Investigation on Surface Roughness of PolyJet-Printed Airfoil Geometries for Small UAV Applications

Abstract

The present study focuses on producibility and surface roughness characteristics of airfoil geometries and their effect on aerodynamic performance for different velocities, surface roughness values and angles of attack. Two different tray orientations (along X and Y axis), two different build directions (vertical and horizontal) and two different surface finish settings (matte and glossy) were used to evaluate the effect of these parameters on the surface roughness of both up-and down-facing surfaces of airfoils produced by PolyJet. On both surfaces, surface roughness measurements were performed on two crossing directions.
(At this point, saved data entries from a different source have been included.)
(** An empty listing means that the owner has no volumes. *)
Lemma GetOwnedPVs_none k' obj w :
  tm_Kind (obj_type obj) = kind_name k' ->
  wp (GetOwnedPVs obj) (fun r w' => calm (w_est w) (w_est w') /\
    (r = Ok [] -> forall x pv, volumes (w_est w') !! x = Some pv ->
       ~ owned k' {| nn_Namespace := om_Namespace (obj_meta obj); nn_Name := om_Name (obj_meta obj) |} pv)) w.
Proof.
  intros Hkind. unfold GetOwnedPVs. destruct (owner_ids obj) as [[[kind ns] name]|err] eqn:Hids; [|by apply wp_ret].
  apply owner_ids_meta in Hids as (Hkd & -> & ->). rewrite Hkind in Hkd. subst kind.
  apply wp_bind, wp_ask. intros r en Hr. pose proof (klist_moves KPV _ _ _ _ Hr) as Hread.
  destruct r as [items|err]; apply wp_ret; (split; [by apply calm_read|]); [|done]. intros [= ->] x pv Hpv Ho.
  simpl in Hpv. unfold volumes in Hpv. rewrite (store_read KPV _ _ Hread) in Hpv.
  apply (not_elem_of_nil pv). apply (klist_found KPV _ _ _ _ _ Hr); [done|].
  split; [by exists x|]. by split.
Qed.

(** Different owners have different classes. *)
Definition exclusive (k' : Kind) (request : NamespacedName) (e : est) : Prop :=
  (k', request) <> (k, n) -> forall o o' c, owners k e !! n = Some o -> store k' e !! request = Some o' ->
    c ∈ class_keys o -> c ∉ class_keys o'.

(** The classes of an object that is kept may be made. *)
Lemma kept_Ready k' (o : Obj k') e :
  store k' e !! object_key o = Some o -> exclusive k' (object_key o) e -> kept k' o -> Inv k n e ->
  Ready (fun c => c ∈ class_keys o) e.
Proof.
  intros Ho Hex Hp HI. split; [done|]. intros o0 c H0 Hc Hc0.
  destruct (decide ((k', object_key o) = (k, n))) as [[= -> Hn]|Hne]; [|by destruct (Hex Hne o0 o c)].
  rewrite Hn in Ho. pose proof (eq_trans (eq_sym Ho) H0) as [= <-]. exact Hp.
Qed.

(** An accepted update of an owner leaves the answer in the store, or removes the object. *)
Lemma kupdate_stored k' (o o' old : Obj k') e :
  owner_kind k' = true -> (kupdate k' o e).1 = Ok o' -> store k' e !! object_key o = Some old -> same_spec old o ->
  exclusive k' (object_key o) e -> kept k' o' -> Inv k n (kupdate k' o e).2 ->
  Ready (fun c => c ∈ class_keys o') (kupdate k' o e).2.
Proof.
  intros Hk' Hr Hold Hspec Hex Hp HI.
  destruct (store_update k' o o' e Hr) as (old' & Hold' & Hid & _ & Hst).
  assert (object_key o' = object_key o) as Hkey by (unfold object_key; by rewrite (si_name _ _ Hid), (si_namespace _ _ Hid)).
  rewrite decide_False in Hst.
  2: { intros [_ Hf]. unfold kept, ContainsFinalizer in Hp. rewrite (si_finalizers _ _ Hid), Hf in Hp.
       by apply bool_decide_eq_true, elem_of_nil in Hp. }
  apply kept_Ready; [by rewrite Hkey, Hst, lookup_insert_eq| |done|done]. rewrite Hkey.
  intros Hne o0 o1 c H0 H1 Hc. rewrite Hst, lookup_insert_eq in H1. injection H1 as <-.
  rewrite (same_spec_classes _ _ _ (store_update_spec k' o o' e Hr)), (same_spec_classes _ _ _ Hspec).
  apply (Hex Hne o0); [|done|done]. destruct (decide (k' = k)) as [->|Hkk].
  - unfold owners in *. rewrite Hst, lookup_insert_ne in H0; [done|congruence].
  - unfold owners in *. by rewrite (proj1 (proj2 (store_other k' k o e Hkk))) in H0.
Qed.

(** ** LocalVolumeSets *)

Lemma upholds_update_finalizer b lv w :
  let request := object_key (k := KLVSet) lv in
  Inv k n (w_est w) -> store KLVSet (w_est w) !! request = Some lv -> exclusive KLVSet request (w_est w) ->
  (b = false -> not_deleting (lset_meta lv) = false /\
     forall x pv, volumes (w_est w) !! x = Some pv -> ~ owned KLVSet request pv) ->
  wp (update_finalizer b lv) (fun r w' => Inv k n (w_est w') /\
    (r.1 = None -> kept KLVSet r.2 -> Ready (fun c => c ∈ class_keys (k := KLVSet) r.2) (w_est w'))) w.
Proof.
  intros request HI Hlv Hex Hb. unfold update_finalizer.
  set (m := if b then AddFinalizer (lset_meta lv) LocalVolumeProtectionFinalizer
            else RemoveFinalizer (lset_meta lv) LocalVolumeProtectionFinalizer).
  assert (om_Name m.2 = om_Name (lset_meta lv) /\ om_Namespace m.2 = om_Namespace (lset_meta lv) /\
    (b = true -> ContainsFinalizer m.2 LocalVolumeProtectionFinalizer = true) /\ (m.1 = false -> m.2 = lset_meta lv))
    as (Hn & Hns & Hf & Hsame).
  { unfold m. destruct b; [unfold AddFinalizer|unfold RemoveFinalizer]; destruct (ContainsFinalizer _ _) eqn:Hc;
      repeat split; try done.
    intros _. pose proof (AddFinalizer_contains (lset_meta lv) LocalVolumeProtectionFinalizer) as H.
    unfold AddFinalizer in H. by rewrite Hc in H. }
  destruct m as [updated meta]. simpl in *. destruct updated.
  - set (s := set_lset_meta meta lv).
    assert (object_key (k := KLVSet) s = request) as Hkey by (unfold object_key; simpl; by rewrite Hn, Hns).
    assert (Inv k n (kupdate KLVSet s (w_est w)).2) as HI'.
    { apply (Inv_kupdate_owner KLVSet eq_refl (w_est w) s lv); [by rewrite Hkey| |done]. rewrite Hkey.
      destruct b; [left; by apply Hf|right; by apply Hb]. }
    apply wp_bind, wp_bind, wp_ask. intros r en Hr. apply wp_bind, wp_act, wp_ret, wp_ret.
    pose proof (kupdate_stored KLVSet s) as Hst. specialize (fun o' => Hst o' lv (w_est w) eq_refl).
    rewrite Hkey, Hr in Hst. rewrite Hr in HI'. simpl in *.
    destruct r as [s'|err]; (split; [exact HI'|]); [|done]. intros _ Hp. by apply Hst.
  - assert (set_lset_meta meta lv = lv) as -> by (rewrite (Hsame eq_refl); by destruct lv).
    apply wp_ret. split; [done|]. intros _ Hp. by apply (kept_Ready KLVSet).
Qed.

Lemma upholds_syncFinalizer lv w :
  let request := object_key (k := KLVSet) lv in
  Inv k n (w_est w) -> store KLVSet (w_est w) !! request = Some lv -> exclusive KLVSet request (w_est w) ->
  wp (syncFinalizer lv) (fun r w' => Inv k n (w_est w') /\
    (r.1 = None -> kept KLVSet r.2 -> Ready (fun c => c ∈ class_keys (k := KLVSet) r.2) (w_est w'))) w.
Proof.
  intros request HI Hlv Hex. unfold syncFinalizer. destruct (not_deleting (lset_meta lv)) eqn:Hd.
  { by apply upholds_update_finalizer. }
  assert (forall w', calm (w_est w) (w_est w') -> Inv k n (w_est w') /\ store KLVSet (w_est w') !! request = Some lv /\
    exclusive KLVSet request (w_est w')) as Hcalm.
  { intros w' Hc. destruct (Steady_calm k n (owners k (w_est w)) _ _ Hk Hc) as [HI' HS']; [done|].
    split; [done|]. assert (store KLVSet (w_est w') = store KLVSet (w_est w)) as He by by apply (calm_store_eq _ _ Hc).
    unfold exclusive. by rewrite He, HS'. }
  apply wp_bind. eapply wp_mono; [apply calm_ReleaseAvailablePVs|]. intros err w1 Hc1.
  destruct (Hcalm w1 Hc1) as [HI1 _]. destruct err as [err|]; [by apply wp_ret|].
  apply wp_bind. eapply wp_mono; [apply (GetOwnedPVs_none KLVSet), (store_type KLVSet _ _ _ Hlv)|]. intros r w2 [Hc2 Hnone].
  destruct (Hcalm w2) as (HI2 & Hlv2 & Hex2); [by etrans|].
  destruct r as [[|pv pvs]|err]; [|by apply wp_ret..].
  apply upholds_update_finalizer; [done..|]. intros _. split; [done|]. by apply Hnone.
Qed.

Lemma upholds_syncStorageClass s w :
  Inv k n (w_est w) -> (kept KLVSet s -> Ready (fun c => c ∈ class_keys (k := KLVSet) s) (w_est w)) ->
  wp (LvSetCtl.syncStorageClass s) (fun _ w' => Inv k n (w_est w')) w.
Proof.
  intros HI HJ. unfold LvSetCtl.syncStorageClass. destruct (ContainsFinalizer _ _) eqn:Hp; simpl.
  - apply (upholds_run (Ready (fun c => c ∈ class_keys (k := KLVSet) s))); [by intros e []| |by apply HJ].
    apply frame_bind; [apply _| |intros r; apply frame_ret, _]. apply upholds_ApplyStorageClass. by left.
  - apply (upholds_run (Inv k n)); [done| |done]. unfold removeStorageClass.
    frame_tac ltac:(idtac; match goal with
      | |- frame _ (ClientDelete KSC _) => apply upholds_call; intros; by apply Inv_delete_class
      end).
Qed.

Lemma upholds_status k' (o : Obj k') : owner_kind k' = true -> frame (upholds (Inv k n)) (StatusUpdate k' o).
Proof. intros Hk'. apply upholds_call. intros e. by apply Inv_kstatus_owner. Qed.
Lemma upholds_put_condition s t m st : frame (upholds (Inv k n)) (put_condition s t m st).
Proof.
  unfold put_condition, SetCondition.
  frame_tac ltac:(idtac; match goal with |- frame _ (StatusUpdate KLVSet _) => by apply (upholds_status KLVSet) end).
Qed.

Lemma operator_set_upholds request w :
  exclusive KLVSet request (w_est w) -> Inv k n (w_est w) ->
  wp (LvSetCtl.Reconcile request) (fun _ w' => Inv k n (w_est w')) w.
Proof.
  intros Hex HI. unfold LvSetCtl.Reconcile. apply wp_bind.
  apply (wp_mono _ (fun _ w' => Inv k n (w_est w'))).
  2: { intros r w1 HI1. apply (upholds_run (Inv k n)); [done| |done]. unfold addAvailabilityConditions, deregister.
       frame_tac ltac:(idtac; match goal with
         | |- frame _ (put_mem _) => apply upholds_put_mem
         | |- frame _ (put_condition _ _ _ _) => apply upholds_put_condition end). }
  unfold reconcile. apply wp_bind, wp_ask. intros r en Hget.
  pose proof (kget_moves KLVSet _ _ _ _ _ Hget) as Hread.
  assert (Inv k n en) as HIn by by eapply st_read.
  destruct r as [lv|err]; [|destruct (is_not_found err); exact HIn].
  pose proof (kget_found KLVSet _ _ _ _ _ Hget) as Hlv. pose proof (store_key KLVSet _ _ _ Hlv) as Hkey.
  rewrite <- Hkey in Hlv, Hex. rewrite <- (store_read KLVSet _ _ Hread) in Hlv.
  assert (exclusive KLVSet (object_key (k := KLVSet) lv) en) as Hexn.
  { unfold exclusive, owners. by rewrite (store_read k _ _ Hread), (store_read KLVSet _ _ Hread). }
  apply wp_bind, wp_put_mem, wp_bind. eapply wp_mono; [by apply upholds_syncFinalizer|].
  intros [[err|] s] w1 [HI1 Hr]; simpl; [by apply wp_ret|]. specialize (Hr eq_refl).
  unfold sync_lvset. apply wp_bind. eapply wp_mono; [by apply upholds_syncStorageClass|].
  intros err w2 HI2. apply (upholds_run (Inv k n)); [done| |done].
  unfold updateDaemonSetsCondition, updateTotalProvisionedDeviceCountStatus, deregister.
  frame_tac ltac:(idtac; match goal with
    | |- frame _ (put_mem _) => apply upholds_put_mem
    | |- frame _ (StatusUpdate KLVSet _) => by apply (upholds_status KLVSet)
    | |- frame _ (put_condition _ _ _ _) => apply upholds_put_condition end).
Qed.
The results showed that horizontal build direction where surfaces of airfoils were parallel to the build platform experienced lower surface roughness than the vertical build direction. Vertically oriented specimens showed a considerable degree of distortions especially in trailing edges along with very high surface irregularities on side walls. In general, glossy or matte finish settings resulted in similar surface roughness values and specimens located along X direction showed better surface quality than specimens located along Y direction with an inconsiderable difference. Besides this, CFD analysis revealed that surface roughness caused by printing strategies directly influences the aerodynamic performance of the fixed-wing UAVs (Unmanned Aerial Vehicles) to considerable degrees. The increase in the drag force coeffi-cient, due to surface roughness, reached almost 7.5% for high cruise velocity at 0° angle of attack and 13% at 10° angle of attack in which stall commences.